Collected data

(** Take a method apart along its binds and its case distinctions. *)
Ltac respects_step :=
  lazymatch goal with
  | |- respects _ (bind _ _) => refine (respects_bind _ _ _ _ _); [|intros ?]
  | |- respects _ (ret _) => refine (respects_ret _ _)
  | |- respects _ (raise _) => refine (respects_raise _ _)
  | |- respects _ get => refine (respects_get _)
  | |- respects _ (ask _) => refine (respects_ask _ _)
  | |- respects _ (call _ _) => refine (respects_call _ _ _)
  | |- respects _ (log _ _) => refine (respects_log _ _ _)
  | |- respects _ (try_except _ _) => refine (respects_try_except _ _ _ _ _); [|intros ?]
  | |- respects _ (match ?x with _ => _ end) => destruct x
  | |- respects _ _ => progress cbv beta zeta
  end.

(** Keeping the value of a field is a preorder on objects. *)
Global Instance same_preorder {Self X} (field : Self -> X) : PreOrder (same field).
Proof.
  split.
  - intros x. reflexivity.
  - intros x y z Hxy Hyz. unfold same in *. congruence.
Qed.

---

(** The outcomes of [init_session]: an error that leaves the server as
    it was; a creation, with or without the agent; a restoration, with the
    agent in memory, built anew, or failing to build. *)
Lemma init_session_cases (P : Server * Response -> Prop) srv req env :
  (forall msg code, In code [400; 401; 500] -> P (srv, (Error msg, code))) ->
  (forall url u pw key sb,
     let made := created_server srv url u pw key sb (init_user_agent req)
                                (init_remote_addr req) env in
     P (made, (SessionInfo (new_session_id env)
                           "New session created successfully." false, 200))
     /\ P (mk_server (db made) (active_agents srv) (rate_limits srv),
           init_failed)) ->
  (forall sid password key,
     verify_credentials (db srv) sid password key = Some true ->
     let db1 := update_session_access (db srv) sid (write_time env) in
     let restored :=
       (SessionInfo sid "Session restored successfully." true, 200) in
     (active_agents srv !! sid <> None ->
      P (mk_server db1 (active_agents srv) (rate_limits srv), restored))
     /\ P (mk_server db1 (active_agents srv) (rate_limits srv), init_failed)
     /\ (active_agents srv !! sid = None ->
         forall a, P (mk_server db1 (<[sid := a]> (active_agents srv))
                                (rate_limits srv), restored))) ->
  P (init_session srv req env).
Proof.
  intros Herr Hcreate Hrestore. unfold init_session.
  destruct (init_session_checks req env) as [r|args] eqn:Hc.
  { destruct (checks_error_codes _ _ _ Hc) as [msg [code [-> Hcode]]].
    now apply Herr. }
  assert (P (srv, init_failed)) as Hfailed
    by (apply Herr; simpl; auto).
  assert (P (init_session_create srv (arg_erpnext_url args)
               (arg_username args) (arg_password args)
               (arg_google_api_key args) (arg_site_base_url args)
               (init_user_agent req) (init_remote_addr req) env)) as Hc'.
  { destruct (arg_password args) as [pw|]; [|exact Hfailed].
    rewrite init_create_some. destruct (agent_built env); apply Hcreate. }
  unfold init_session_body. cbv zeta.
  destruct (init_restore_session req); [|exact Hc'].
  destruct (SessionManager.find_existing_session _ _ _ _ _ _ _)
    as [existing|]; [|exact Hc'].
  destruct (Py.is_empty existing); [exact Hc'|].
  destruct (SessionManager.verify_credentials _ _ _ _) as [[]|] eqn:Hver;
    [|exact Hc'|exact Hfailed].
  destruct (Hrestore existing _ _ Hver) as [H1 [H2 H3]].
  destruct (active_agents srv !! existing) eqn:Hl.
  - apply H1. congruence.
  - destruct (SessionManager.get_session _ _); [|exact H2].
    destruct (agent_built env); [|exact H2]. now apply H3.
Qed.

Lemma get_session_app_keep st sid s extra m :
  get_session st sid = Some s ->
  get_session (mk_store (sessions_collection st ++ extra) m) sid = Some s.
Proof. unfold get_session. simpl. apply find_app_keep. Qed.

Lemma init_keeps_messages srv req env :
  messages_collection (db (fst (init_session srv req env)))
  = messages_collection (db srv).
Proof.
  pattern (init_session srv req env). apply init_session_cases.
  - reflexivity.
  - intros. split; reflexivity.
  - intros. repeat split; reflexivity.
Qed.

What you are asked to do: Filter the records for the word "split" and show every line that has it.

Problem solution:
  split.
  - intros. split; reflexivity.
  - intros. repeat split; reflexivity.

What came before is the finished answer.